Areas of wildflowers grown in the headlands and between tramlines of crops have been shown to attract the natural enemies of aphids – namely hoverflies, lacewings and ladybirds.
Scottish Agronomy, the crop consultant group, has been trialling this technique to help growers cope with the banning of some insecticides and increased aphid resistance to others.
The level of the main damaging potato virus Y, strain N (PVYn), is now at the highest level in seed potato crops for 20 years, highlighting the need for new methods of aphid control.
Eric Anderson, senior agronomist at the group, says both ware and, more importantly, seed potato producers are looking ahead to when fewer effective insecticides are likely to be available.
“The vision is to cut back on insecticides and growers recognise that some insecticides will not be available in the long term,” he says.
Pyrethroid insecticides are currently under review by regulators, while some aphids are becoming resistant or have shown a shift in sensitivity to these products.
Meanwhile, systemics such as acetamiprid (Insyst) and flonicamid (Teppeki) have a limited number of applications allowed in seed potato crops, and restrictions could tighten further.

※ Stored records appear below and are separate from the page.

(** What one invocation of the callback leaves at the key [k]. *)
Lemma callback_lookup (now : float) (b : Benefit) (m : badges)
  (k : CategoryType) :
  callback now b m !! k =
  let touched := bool_decide (k = category b \/ k = ALL) in
  let recent := Recency.isRecentUpdate now (lastUpdated b) in
  let old := match m !! k with
             | Some r => Some r
             | None => if touched then Some (mkBadge false false) else None
             end in
  if touched && recent then
    match updateType b with
    | Some NEW => (fun r => mkBadge true (hasUpdate r)) <$> old
    | Some UPDATE => (fun r => mkBadge (hasNew r) true) <$> old
    | None => old
    end
  else old.
Proof.
  unfold callback. cbv zeta.
  destruct (Recency.isRecentUpdate now (lastUpdated b));
    [destruct (updateType b) as [[|]|] |];
    rewrite ?set_hasNew_lookup, ?set_hasUpdate_lookup, !init_entry_lookup;
    destruct (m !! k) as [[n u]|]; simpl;
    repeat case_decide; repeat case_bool_decide; simpl;
    try reflexivity; try (exfalso; intuition congruence).
Qed.

Lemma callback_flagAt (now : float) (b : Benefit) (m : badges)
  (u : UpdateType) (k : CategoryType) :
  flagAt u (callback now b m) k = true
  <-> flagAt u m k = true \/ contributes now b u k.
Proof.
  unfold flagAt, newAt, updateAt, contributes.
  rewrite callback_lookup. cbv zeta.
  destruct u, (Recency.isRecentUpdate now (lastUpdated b)),
    (updateType b) as [[|]|], (m !! k) as [[n v]|];
    case_bool_decide; simpl; intuition (discriminate || congruence).
Qed.

Lemma callback_dom (now : float) (b : Benefit) (m : badges)
  (k : CategoryType) :
  is_Some (callback now b m !! k)
  <-> is_Some (m !! k) \/ k = category b \/ k = ALL.
Proof.
  rewrite callback_lookup. cbv zeta.
  destruct (Recency.isRecentUpdate now (lastUpdated b)),
    (updateType b) as [[|]|], (m !! k) as [[n v]|];
    case_bool_decide; simpl; rewrite ?is_Some_alt;
    intuition (try discriminate; eauto).
Qed.

Lemma callback_grows (now : float) (b : Benefit) (m : badges) :
  grows m (callback now b m).
Proof.
  intros k [n v] E. rewrite callback_lookup, E. cbv zeta.
  destruct (bool_decide (k = category b \/ k = ALL)),
    (Recency.isRecentUpdate now (lastUpdated b)),
    (updateType b) as [[|]|]; simpl; eauto.
Qed.

Lemma grows_refl (m : badges) : grows m m.
Proof. intros k r E. eauto. Qed.

Lemma grows_trans (m1 m2 m3 : badges) :
  grows m1 m2 -> grows m2 m3 -> grows m1 m3.
Proof.
  intros H12 H23 k r E.
  destruct (H12 k r E) as (r2 & E2 & Hn2 & Hu2).
  destruct (H23 k r2 E2) as (r3 & E3 & Hn3 & Hu3).
  exists r3. auto.
Qed.

Lemma forEach_grows (clock : nat -> float) (i : nat) (bs : list Benefit)
  (m : badges) :
  grows m (forEach clock i bs m).
Proof.
  revert i m; induction bs as [|b bs IH]; intros i m; simpl.
  - apply grows_refl.
  - eapply grows_trans; [apply callback_grows | apply IH].
Qed.

Lemma forEach_app (clock : nat -> float) (i : nat)
  (pre post : list Benefit) (m : badges) :
  forEach clock i (pre ++ post) m
  = forEach clock (i + length pre) post (forEach clock i pre m).
Proof.
  revert i m; induction pre as [|b pre IH]; intros i m; simpl.
  - rewrite Nat.add_0_r. reflexivity.
  - rewrite IH. f_equal. lia.
Qed.

Lemma forEach_flagAt (clock : nat -> float) (i : nat) (bs : list Benefit)
  (m : badges) (u : UpdateType) (k : CategoryType) :
  flagAt u (forEach clock i bs m) k = true
  <-> flagAt u m k = true
      \/ exists j b, bs !! j = Some b
                     /\ contributes (clock (i + j)%nat) b u k.
Proof.
  revert i m; induction bs as [|b bs IH]; intros i m; simpl.
  - split; [auto | intros [E | (j & b & E & _)]; [exact E | discriminate E]].
  - rewrite IH, callback_flagAt. split.
    + intros [[E | C] | (j & b' & E & C)].
      * left; exact E.
      * right. exists 0%nat, b. rewrite Nat.add_0_r. auto.
      * right. exists (S j), b'.
        replace (i + S j)%nat with (S i + j)%nat by lia. auto.
    + intros [E | (j & b' & E & C)]; [auto |].
      destruct j as [|j]; simpl in E.
      * injection E as <-. rewrite Nat.add_0_r in C. auto.
      * right. exists j, b'.
        replace (S i + j)%nat with (i + S j)%nat by lia. auto.
Qed.

Lemma forEach_dom (clock : nat -> float) (i : nat) (bs : list Benefit)
  (m : badges) (k : CategoryType) :
  is_Some (forEach clock i bs m !! k)
  <-> is_Some (m !! k)
      \/ exists b, In b bs /\ (k = category b \/ k = ALL).
Proof.
  revert i m; induction bs as [|b bs IH]; intros i m; simpl.
  - split; [auto | intros [E | (b & [] & _)]; exact E].
  - rewrite IH, callback_dom. split.
    + intros [[E | C] | (b' & Hin & C)]; eauto 6.
    + intros [E | (b' & [<- | Hin] & C)]; eauto 6.
Qed.

Lemma flagAt_lookup (u : UpdateType) (m : badges) (k : CategoryType)
  (r : Badge) :
  m !! k = Some r ->
  flagAt u m k = match u with NEW => hasNew r | UPDATE => hasUpdate r end.
Proof. intros E. unfold flagAt, newAt, updateAt. rewrite E. destruct u; reflexivity. Qed.

(** C3.  [computeCategoryBadges] returns the empty mapping on the empty
    list.  Its keys are the categories of the benefits, and ALL when there
    is a benefit.  At a key, [hasNew] is set exactly when some benefit of
    that category (any benefit, for ALL) is recent with updateType NEW, and
    [hasUpdate] exactly when one is recent with updateType UPDATE; so a
    recent NEW benefit sets [hasNew] at its category and at ALL, a recent
    UPDATE benefit sets [hasUpdate] at both, and a benefit without
    updateType changes no flag.  On a single recent NEW benefit of category
    FREE the result is FREE and ALL, each with [hasNew] only. *)
Theorem computeCategoryBadges_spec (clock : nat -> float) :
  computeCategoryBadges clock [] = ∅
  /\ (forall bs k,
        is_Some (computeCategoryBadges clock bs !! k)
        <-> exists b, In b bs /\ (k = category b \/ k = ALL))
  /\ (forall bs k r,
        computeCategoryBadges clock bs !! k = Some r ->
        (hasNew r = true
         <-> exists j b, bs !! j = Some b /\ contributes (clock j) b NEW k)
        /\ (hasUpdate r = true
            <-> exists j b, bs !! j = Some b
                           /\ contributes (clock j) b UPDATE k))
  /\ (forall bs j b,
        bs !! j = Some b ->
        Recency.isRecentUpdate (clock j) (lastUpdated b) = true ->
        (updateType b = Some NEW ->
         newAt (computeCategoryBadges clock bs) (category b) = true
         /\ newAt (computeCategoryBadges clock bs) ALL = true)
        /\ (updateType b = Some UPDATE ->
            updateAt (computeCategoryBadges clock bs) (category b) = true
            /\ updateAt (computeCategoryBadges clock bs) ALL = true))
  /\ (forall now b m k,
        updateType b = None ->
        newAt (callback now b m) k = newAt m k
        /\ updateAt (callback now b m) k = updateAt m k)
  /\ (forall b,
        Recency.isRecentUpdate (clock 0%nat) (lastUpdated b) = true ->
        updateType b = Some NEW ->
        category b = FREE ->
        computeCategoryBadges clock [b]
        = {[ FREE := mkBadge true false; ALL := mkBadge true false ]}).
Proof.
  unfold computeCategoryBadges.
  split; [reflexivity |]. split; [|split; [|split; [|split]]].
  - intros bs k. rewrite forEach_dom, lookup_empty, is_Some_alt. tauto.
  - intros bs k r E.
    pose proof (forEach_flagAt clock 0 bs ∅ NEW k) as HN.
    pose proof (forEach_flagAt clock 0 bs ∅ UPDATE k) as HU.
    rewrite (flagAt_lookup NEW _ _ _ E) in HN.
    rewrite (flagAt_lookup UPDATE _ _ _ E) in HU. simpl in HN, HU.
    unfold newAt, updateAt in HN, HU. rewrite lookup_empty in HN, HU.
    split; [rewrite HN | rewrite HU]; intuition discriminate.
  - intros bs j b E R. split; intros U.
    + split; apply (forEach_flagAt clock 0 bs ∅ NEW); right;
        exists j, b; unfold contributes; auto.
    + split; apply (forEach_flagAt clock 0 bs ∅ UPDATE); right;
        exists j, b; unfold contributes; auto.
  - intros now b m k U. unfold newAt, updateAt.
    rewrite callback_lookup, U. cbv zeta.
    destruct (bool_decide (k = category b \/ k = ALL) && _),
      (m !! k) as [[n v]|], (bool_decide (k = category b \/ k = ALL));
      auto.
  - intros b R U C. simpl. unfold callback. rewrite R, U, C. reflexivity.
Qed.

Even though Scottish seed potato crops only grow above ground for eight to 10 weeks, control of aphids is vital for the health of the seed and the viability of the whole industry.
Mr Anderson has trialled the technique of growing wild flower mixes on the headlands, either in 3m strips every tramline width or every other tramline width.
This creates corridors through the crop and more diversity, in a move away from a more monoculture system with its high reliance on chemical controls.
Mr Anderson’s work has identified species such as cornflower, common vetch and yarrow as good homes for aphid enemies to be reared, and these wild flowers are at a low growing height to fit in with the potato crops.
He is still refining which species should be sown and sowing dates, and hopes this may allow growers to cut back on their insecticide use in the future.
The potential virus problem in potatoes is further exacerbated by the withdrawal of diquat (Reglone) as a desiccant. This means that crop haulm stays greener for longer, so is more at risk from regrowth and late season aphid-spread viruses.
Research work in Switzerland, conducted by Matthias Tschumi, found wildflower strips to be highly effective in attracting the enemies of aphids and in decreasing aphid densities.
Of the three natural enemies, hoverflies showed the biggest increase in numbers in the strips compared with surrounding potatoes, while lacewings and ladybirds were also up sharply.
Mr Anderson points out that there can be a lag period until natural enemies have time to build up their numbers. Therefore, there is potential for integrated pest management (IPM) using both traditional and modern tools to control aphids.
This approach is being investigated at the AHDB seed potato farm at Morphie, north of Montrose, and it is hoped the wider adoption of IPM will improve PVYn control while reducing insecticide use.
The virus health of Scottish seed potatoes is a unique selling point in Britain and around the world. However, the amount of virus in crops increased significantly during both 2019 and 2020, with the highest level of mosaics recorded in more than 20 years.
The main virus of concern is PVY and the main strain is now is PVYn, with peach-potato aphid (Myzus persicae) considered the most efficient vector of the virus. The virus can cause significant direct yield losses, tuber blemishes and cracking. Potato leaf roll virus has also increased, albeit from a very low base.